Problem statement: If a line in the entries contains the string "false", include that line in your answer.

####

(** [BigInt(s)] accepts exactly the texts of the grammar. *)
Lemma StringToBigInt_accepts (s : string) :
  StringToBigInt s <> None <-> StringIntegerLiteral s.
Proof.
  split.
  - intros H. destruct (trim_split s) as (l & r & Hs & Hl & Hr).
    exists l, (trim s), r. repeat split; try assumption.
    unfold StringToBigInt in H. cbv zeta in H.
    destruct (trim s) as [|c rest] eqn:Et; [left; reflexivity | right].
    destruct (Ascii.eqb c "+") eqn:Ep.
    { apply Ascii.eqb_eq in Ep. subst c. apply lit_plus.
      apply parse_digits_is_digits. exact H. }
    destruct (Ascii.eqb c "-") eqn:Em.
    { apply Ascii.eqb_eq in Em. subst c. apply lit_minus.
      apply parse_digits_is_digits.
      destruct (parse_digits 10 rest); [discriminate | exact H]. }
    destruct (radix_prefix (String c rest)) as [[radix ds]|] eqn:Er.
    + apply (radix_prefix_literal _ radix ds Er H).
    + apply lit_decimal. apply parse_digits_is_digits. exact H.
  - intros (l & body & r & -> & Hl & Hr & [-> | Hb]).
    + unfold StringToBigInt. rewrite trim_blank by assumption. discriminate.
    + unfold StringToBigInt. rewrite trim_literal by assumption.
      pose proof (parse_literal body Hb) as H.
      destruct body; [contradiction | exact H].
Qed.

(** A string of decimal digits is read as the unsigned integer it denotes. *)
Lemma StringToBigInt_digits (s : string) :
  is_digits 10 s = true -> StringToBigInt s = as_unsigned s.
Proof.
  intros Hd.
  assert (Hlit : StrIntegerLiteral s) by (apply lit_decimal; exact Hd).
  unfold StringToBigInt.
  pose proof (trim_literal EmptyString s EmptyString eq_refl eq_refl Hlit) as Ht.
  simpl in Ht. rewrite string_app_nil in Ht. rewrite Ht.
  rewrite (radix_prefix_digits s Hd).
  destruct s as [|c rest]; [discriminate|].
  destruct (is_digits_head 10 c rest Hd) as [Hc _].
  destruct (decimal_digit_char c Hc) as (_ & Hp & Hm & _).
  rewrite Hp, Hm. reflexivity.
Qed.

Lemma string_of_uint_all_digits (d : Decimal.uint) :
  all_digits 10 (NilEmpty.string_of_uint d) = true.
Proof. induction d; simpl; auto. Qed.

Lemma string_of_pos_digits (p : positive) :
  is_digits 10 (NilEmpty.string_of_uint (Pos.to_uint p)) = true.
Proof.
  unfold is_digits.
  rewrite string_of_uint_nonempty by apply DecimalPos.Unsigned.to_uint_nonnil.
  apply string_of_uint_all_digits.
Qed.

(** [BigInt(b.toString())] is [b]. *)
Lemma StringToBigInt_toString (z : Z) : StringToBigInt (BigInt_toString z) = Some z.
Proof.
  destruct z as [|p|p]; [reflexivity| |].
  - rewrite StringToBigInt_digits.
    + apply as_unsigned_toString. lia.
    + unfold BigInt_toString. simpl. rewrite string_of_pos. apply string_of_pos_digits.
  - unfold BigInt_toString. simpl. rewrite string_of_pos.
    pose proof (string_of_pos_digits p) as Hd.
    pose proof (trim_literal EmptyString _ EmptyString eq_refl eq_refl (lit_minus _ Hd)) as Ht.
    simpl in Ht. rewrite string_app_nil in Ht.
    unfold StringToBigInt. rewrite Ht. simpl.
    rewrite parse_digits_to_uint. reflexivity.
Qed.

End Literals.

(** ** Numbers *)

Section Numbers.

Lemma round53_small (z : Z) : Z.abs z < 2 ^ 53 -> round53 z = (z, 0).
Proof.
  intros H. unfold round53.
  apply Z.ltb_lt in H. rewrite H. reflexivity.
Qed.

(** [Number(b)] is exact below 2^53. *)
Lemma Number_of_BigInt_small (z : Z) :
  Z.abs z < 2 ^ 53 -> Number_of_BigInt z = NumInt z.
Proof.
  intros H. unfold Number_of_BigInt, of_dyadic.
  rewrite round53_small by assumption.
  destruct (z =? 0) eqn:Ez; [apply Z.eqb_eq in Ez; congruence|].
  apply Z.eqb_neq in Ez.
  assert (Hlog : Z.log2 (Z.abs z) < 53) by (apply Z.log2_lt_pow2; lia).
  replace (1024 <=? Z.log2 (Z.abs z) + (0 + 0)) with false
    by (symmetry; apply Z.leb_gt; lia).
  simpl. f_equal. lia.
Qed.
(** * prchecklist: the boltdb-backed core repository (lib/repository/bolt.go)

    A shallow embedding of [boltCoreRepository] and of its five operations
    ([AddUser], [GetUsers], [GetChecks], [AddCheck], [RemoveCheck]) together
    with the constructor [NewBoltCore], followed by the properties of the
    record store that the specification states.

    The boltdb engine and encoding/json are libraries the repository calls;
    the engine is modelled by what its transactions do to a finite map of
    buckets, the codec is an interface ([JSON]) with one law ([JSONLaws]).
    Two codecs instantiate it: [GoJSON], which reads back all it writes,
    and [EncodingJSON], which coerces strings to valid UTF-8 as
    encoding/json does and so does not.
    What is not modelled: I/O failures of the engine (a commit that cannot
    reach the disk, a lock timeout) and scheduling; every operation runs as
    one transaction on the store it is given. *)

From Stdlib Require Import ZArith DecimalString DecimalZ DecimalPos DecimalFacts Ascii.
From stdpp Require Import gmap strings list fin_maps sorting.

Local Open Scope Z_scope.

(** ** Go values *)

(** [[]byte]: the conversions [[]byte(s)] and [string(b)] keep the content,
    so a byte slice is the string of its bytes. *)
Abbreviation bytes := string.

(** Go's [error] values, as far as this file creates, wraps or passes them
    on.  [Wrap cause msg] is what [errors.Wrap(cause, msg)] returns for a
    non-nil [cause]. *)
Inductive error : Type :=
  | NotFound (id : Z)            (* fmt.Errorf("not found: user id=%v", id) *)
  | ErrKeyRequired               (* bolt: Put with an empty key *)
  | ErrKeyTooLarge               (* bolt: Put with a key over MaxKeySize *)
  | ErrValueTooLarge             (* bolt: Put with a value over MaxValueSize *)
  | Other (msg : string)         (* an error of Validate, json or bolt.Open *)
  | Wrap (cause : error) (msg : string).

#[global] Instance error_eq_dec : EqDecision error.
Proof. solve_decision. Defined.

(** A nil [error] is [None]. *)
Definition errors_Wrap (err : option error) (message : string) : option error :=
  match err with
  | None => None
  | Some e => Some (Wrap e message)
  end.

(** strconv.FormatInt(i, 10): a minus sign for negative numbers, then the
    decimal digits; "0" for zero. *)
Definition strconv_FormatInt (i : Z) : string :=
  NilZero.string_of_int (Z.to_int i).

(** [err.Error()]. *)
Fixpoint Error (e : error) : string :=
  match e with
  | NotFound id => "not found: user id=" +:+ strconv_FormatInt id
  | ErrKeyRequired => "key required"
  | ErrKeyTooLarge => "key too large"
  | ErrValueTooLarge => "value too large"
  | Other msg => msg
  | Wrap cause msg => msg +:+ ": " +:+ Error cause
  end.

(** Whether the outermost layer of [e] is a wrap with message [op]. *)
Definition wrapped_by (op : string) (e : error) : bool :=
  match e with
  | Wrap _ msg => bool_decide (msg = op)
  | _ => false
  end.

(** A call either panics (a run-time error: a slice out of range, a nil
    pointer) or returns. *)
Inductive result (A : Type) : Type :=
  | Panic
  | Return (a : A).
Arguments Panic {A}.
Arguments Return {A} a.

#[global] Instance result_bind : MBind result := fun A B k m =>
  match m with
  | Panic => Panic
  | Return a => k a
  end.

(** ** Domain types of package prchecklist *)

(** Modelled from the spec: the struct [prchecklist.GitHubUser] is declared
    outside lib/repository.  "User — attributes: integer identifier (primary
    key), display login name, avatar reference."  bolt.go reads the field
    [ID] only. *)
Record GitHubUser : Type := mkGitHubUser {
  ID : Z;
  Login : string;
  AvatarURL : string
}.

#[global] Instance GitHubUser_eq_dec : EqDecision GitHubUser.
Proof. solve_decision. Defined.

####

Reply to the exercise:
  replace (1024 <=? Z.log2 (Z.abs z) + (0 + 0)) with false
  | _ => false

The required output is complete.